After collecting enough data from Observing, make a Shift. You notice a partner or colleague is ignoring something you value. You observe YOUR response and behavior for as long as you need. Then you create a shift, the pace of which and how we shift is another topic. Again, if you have a deeply-held pattern or belief, it will take time to re-wire your brain. You might adjust an expectation, make a request, or let go of an outdated structure, action, or belief.
Finally, Iterate. Observe and repeat. That shift will probably need tweaked. Give yourself permission to do the first three steps knowing that a shift can be repeated and adjusted. Make room for some massive imperfect action. This step might help the most in re-wiring the DMN. Changing most habits, actions, and beliefs takes repetition and time.

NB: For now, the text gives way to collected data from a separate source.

(** * Retro-iPod: the view-state navigation engine of [App.tsx]

    A shallow embedding of the React component [App] (src/App.tsx) and of
    the types of src/types.ts.  The component's [useState] cells become the
    fields of one record [State]; every event handler becomes a function
    that reads the state of the render it was created in and returns the
    state after its batched [setX] calls.  What the host supplies (the
    resolver [getYouTubeId], [String.prototype.localeCompare], [Date.now],
    [Math.random], the YouTube player object) is gathered in a record
    [Env].

    Conventions.
    - Strings are sequences of 8-bit code units (U+0000..U+00FF).
    - The selection index is a JavaScript number that the code can drive to
      [NaN] (a remainder by the length of an empty array), hence [Num].
    - Tactile and audio feedback ([triggerVibration], [playScrollSound]),
      rendering and local-storage persistence carry no state of the
      navigation engine and are left out. *)

From Stdlib Require Import ZArith Lia Ascii.
From stdpp Require Import base decidable option list strings sorting.

Local Open Scope string_scope.
Local Open Scope list_scope.
Local Open Scope Z_scope.

(** ** JavaScript values used by the component *)

(** A number that is an integer or [NaN]. *)
Inductive Num := Int (z : Z) | NaN.

#[global] Instance Num_eq_dec : EqDecision Num.
Proof. solve_decision. Defined.

(** [a + b], [a - b] and [a % b] of JavaScript on such numbers; [%] takes
    the sign of the dividend and is [NaN] for a zero divisor. *)
Definition jsAdd (a b : Num) : Num :=
  match a, b with Int x, Int y => Int (x + y) | _, _ => NaN end.

Definition jsSub (a b : Num) : Num :=
  match a, b with Int x, Int y => Int (x - y) | _, _ => NaN end.

Definition jsRem (a b : Num) : Num :=
  match a, b with
  | Int x, Int y => if decide (y = 0) then NaN else Int (Z.rem x y)
  | _, _ => NaN
  end.
(** * OME-Files C++: a shallow embedding of the OME-TIFF codec core

    The first part embeds the C++ sources, one module per unit:

    - [FormatTools]    plane index arithmetic ([getIndex], [getZCTCoords]);
    - [Metadata]       the metadata store interface the library consumes;
    - [FormatWriter]   the writer base class (ome/files/detail/FormatWriter);
    - [OMETIFF]        the per-plane state of reader and writer;
    - [OMETIFFReader]  the TiffData pre-scan and the dimension fix-ups;
    - [Field]          the three-array TIFF field codec (ome/files/tiff/Field);
    - [RawStream]      the raw stream helpers of the OME-TIFF writer;
    - [OMETIFFWriter]  the OME-TIFF writer: the post-close ImageDescription
                       patch, tile accessors, plane bookkeeping and [close].

    The second part states and proves their properties.

    Unsigned C++ integers ([dimension_size_type] is [std::size_t], 64 bits)
    are integers of [Z] with the wrap-around written out.  Functions that may
    throw return a value of [result]; member functions that mutate the object
    thread it through the state monad [M], in which an exception keeps the
    state reached when it was thrown. *)

From Stdlib Require Import ZArith List Bool String Lia.
From coqutil Require Import Byte Word.LittleEndianList.
Import ListNotations.
Local Open Scope string_scope.
Local Open Scope list_scope.
Local Open Scope Z_scope.

(** ** Exceptions and the error monad *)

(** The C++ exception classes that the modelled code throws; the payload
    carries the values that the message is formatted from. *)
Inductive exn : Type :=
| logic_error (what : string) (args : list Z)
| out_of_range (what : string)
| runtime_error (what : string)
| FormatException (what : string) (args : list Z)
| TiffException (what : string)
| MetadataException (what : string).

Definition result (A : Type) : Type := (exn + A)%type.

Definition Ok {A} (a : A) : result A := inr a.
Definition Throw {A} (e : exn) : result A := inl e.

Definition rbind {A B} (r : result A) (k : A -> result B) : result B :=
  match r with
  | inl e => inl e
  | inr a => k a
  end.

Declare Scope result_scope.
Delimit Scope result_scope with res.
Notation "x <- c ;; k" := (rbind c (fun x => k))
  (at level 61, c at next level, right associativity) : result_scope.
Notation "' p <- c ;; k" := (rbind c (fun x => let p := x in k))
  (at level 61, p pattern, c at next level, right associativity) : result_scope.
Notation "c ;;; k" := (rbind c (fun _ => k))
  (at level 61, right associativity) : result_scope.

(** A member function that mutates an object of type [S]. *)
Definition M (S A : Type) : Type := S -> result A * S.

The Murdock Cemetery near Waterford, OhioTo help me make the shift, I suggested we go find the independent and fashionable Great-Aunt Maude. I knew he’d enjoy driving around the countryside searching out ancient cemeteries and telling me stories prompted by the drive.

 

 

Back to my dad. I noticed my impatience with the stories. For a week I observed myself wanting straight answers instead of winding stories, avoiding questions or comments that might prompt a trip of memories, and once actually requesting a 30 second story limit.

 

I relaxed into the rhythm of driving back roads around farms and woods, strolling through rows of tombstones surrounded by pastures, stopping for ice cream at an Amish shop, and whooping in delight when we finally found Aunt Maude. I thanked her for the beautiful ring that came down to me. Not much time for iterating—that will be the next trip.

So, go be NOSI with yourself, and invite others to the framework. It’s easy to remember, and basic to being conscious. You can also be like my dad—the process of shifting might make a good story!